The problem:
Here are the records. Write out exactly the lines between the one holding "md_ssrcGroups := md_ssrcGroups" and the one holding "Definition toString_group (group", inclusive.

Record extracts:
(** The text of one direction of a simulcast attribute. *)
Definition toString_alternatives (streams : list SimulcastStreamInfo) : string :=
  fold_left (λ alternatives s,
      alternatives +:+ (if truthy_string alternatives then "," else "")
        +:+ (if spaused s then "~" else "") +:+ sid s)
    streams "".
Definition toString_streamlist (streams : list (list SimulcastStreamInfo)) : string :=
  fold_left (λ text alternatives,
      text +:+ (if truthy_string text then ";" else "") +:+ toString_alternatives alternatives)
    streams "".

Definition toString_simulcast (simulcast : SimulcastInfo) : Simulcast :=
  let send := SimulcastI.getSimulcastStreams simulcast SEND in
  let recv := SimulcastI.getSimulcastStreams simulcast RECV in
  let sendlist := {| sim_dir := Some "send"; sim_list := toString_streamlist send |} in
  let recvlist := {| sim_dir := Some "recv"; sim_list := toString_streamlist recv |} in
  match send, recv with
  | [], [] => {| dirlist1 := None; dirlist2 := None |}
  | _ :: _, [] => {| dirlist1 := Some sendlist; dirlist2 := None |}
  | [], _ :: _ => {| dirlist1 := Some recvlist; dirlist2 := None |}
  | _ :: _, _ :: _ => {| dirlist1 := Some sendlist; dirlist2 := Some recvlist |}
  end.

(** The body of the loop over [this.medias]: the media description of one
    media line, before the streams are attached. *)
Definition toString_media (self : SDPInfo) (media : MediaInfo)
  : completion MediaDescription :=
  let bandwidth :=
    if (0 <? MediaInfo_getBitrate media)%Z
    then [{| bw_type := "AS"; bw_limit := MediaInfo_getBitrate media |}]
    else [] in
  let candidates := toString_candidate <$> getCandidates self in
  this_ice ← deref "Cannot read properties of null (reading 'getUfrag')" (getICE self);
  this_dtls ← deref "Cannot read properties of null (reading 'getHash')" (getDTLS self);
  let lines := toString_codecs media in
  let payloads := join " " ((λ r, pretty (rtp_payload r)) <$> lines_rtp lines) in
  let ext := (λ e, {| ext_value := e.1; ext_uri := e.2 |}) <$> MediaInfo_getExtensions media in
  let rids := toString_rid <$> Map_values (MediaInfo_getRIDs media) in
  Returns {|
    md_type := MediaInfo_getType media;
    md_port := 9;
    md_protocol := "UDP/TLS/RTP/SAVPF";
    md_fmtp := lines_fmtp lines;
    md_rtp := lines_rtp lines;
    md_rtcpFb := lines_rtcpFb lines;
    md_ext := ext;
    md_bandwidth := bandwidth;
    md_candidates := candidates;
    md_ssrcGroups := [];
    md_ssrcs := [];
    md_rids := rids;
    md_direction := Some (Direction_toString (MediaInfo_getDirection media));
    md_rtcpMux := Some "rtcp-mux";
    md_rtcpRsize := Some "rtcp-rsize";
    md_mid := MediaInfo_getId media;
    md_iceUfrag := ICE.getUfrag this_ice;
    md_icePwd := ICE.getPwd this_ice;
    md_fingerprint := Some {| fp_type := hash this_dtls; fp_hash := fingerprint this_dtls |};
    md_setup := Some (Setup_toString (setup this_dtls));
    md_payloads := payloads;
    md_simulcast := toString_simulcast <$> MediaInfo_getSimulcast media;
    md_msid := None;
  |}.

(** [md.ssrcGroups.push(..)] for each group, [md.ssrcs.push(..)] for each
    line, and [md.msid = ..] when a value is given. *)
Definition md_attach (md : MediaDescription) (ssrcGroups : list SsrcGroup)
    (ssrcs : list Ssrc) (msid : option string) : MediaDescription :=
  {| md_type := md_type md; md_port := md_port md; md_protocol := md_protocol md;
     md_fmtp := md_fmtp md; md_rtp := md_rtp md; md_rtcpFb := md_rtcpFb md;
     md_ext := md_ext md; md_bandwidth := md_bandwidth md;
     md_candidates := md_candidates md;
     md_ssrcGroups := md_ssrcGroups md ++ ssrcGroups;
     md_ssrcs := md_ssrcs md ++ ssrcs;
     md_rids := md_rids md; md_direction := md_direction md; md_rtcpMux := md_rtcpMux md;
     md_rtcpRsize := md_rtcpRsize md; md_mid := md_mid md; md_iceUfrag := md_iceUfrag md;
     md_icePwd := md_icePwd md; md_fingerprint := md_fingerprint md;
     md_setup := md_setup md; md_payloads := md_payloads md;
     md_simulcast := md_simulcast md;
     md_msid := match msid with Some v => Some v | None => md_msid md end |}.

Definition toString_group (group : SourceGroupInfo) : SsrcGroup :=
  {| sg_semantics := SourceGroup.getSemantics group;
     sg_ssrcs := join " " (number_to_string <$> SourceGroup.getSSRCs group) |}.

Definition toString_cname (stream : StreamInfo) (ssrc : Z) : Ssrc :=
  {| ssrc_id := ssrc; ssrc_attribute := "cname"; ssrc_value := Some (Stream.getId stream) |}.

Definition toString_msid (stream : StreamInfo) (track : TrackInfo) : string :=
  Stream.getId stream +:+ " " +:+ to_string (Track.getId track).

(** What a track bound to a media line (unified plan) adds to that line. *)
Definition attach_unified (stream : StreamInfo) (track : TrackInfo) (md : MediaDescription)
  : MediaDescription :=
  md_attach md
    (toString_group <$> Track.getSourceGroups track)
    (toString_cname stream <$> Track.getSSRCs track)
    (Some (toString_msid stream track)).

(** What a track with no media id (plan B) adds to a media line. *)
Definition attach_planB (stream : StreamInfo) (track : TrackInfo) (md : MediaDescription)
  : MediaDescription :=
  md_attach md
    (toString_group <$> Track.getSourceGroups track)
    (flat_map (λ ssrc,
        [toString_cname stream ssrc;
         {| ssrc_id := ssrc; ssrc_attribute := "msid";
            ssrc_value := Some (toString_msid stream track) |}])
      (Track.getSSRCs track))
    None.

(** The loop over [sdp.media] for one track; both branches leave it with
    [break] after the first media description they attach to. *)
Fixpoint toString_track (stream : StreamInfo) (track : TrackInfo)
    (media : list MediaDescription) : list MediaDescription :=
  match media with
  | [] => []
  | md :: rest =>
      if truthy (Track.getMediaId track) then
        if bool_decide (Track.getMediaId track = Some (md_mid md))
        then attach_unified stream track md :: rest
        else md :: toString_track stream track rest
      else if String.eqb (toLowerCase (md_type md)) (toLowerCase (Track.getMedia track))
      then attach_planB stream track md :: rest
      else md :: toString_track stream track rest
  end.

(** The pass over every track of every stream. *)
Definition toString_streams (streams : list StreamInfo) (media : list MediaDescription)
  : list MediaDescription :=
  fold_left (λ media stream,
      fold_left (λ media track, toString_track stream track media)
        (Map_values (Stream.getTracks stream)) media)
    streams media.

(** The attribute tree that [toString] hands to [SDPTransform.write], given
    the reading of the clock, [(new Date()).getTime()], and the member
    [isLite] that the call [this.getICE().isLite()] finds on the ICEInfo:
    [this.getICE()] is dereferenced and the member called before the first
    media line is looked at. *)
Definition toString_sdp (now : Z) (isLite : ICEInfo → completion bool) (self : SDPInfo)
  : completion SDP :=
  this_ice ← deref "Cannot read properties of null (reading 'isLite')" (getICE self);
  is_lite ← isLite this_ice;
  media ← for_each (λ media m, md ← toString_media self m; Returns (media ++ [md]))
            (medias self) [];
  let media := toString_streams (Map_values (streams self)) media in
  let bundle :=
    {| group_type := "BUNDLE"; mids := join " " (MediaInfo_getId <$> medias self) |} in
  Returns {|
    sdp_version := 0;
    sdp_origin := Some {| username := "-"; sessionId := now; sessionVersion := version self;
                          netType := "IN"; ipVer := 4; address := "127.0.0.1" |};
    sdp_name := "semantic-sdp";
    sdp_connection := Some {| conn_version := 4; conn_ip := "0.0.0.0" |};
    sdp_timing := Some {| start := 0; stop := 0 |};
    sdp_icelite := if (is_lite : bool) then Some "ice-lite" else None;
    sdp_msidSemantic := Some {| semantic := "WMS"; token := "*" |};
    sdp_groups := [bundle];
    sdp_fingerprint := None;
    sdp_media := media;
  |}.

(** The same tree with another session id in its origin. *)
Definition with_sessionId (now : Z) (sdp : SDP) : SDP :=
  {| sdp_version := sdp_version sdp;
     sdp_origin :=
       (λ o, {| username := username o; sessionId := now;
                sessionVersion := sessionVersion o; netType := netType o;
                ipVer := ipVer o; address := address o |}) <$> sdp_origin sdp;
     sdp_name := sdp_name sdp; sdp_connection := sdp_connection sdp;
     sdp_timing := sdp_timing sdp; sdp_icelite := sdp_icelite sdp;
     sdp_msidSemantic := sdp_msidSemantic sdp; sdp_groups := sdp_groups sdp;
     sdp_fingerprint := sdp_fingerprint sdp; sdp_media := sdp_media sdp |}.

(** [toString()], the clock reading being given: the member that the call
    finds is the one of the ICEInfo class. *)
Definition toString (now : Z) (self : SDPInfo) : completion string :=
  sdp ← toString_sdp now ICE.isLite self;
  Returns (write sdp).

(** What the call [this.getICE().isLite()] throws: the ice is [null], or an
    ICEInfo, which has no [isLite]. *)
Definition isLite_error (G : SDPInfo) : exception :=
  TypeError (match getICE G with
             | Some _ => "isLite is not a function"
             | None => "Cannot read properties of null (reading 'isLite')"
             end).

The completed task:
     md_ssrcGroups := md_ssrcGroups md ++ ssrcGroups;
     md_ssrcs := md_ssrcs md ++ ssrcs;
     md_rids := md_rids md; md_direction := md_direction md; md_rtcpMux := md_rtcpMux md;
     md_rtcpRsize := md_rtcpRsize md; md_mid := md_mid md; md_iceUfrag := md_iceUfrag md;
     md_icePwd := md_icePwd md; md_fingerprint := md_fingerprint md;
     md_setup := md_setup md; md_payloads := md_payloads md;
     md_simulcast := md_simulcast md;
     md_msid := match msid with Some v => Some v | None => md_msid md end |}.

Definition toString_group (group : SourceGroupInfo) : SsrcGroup :=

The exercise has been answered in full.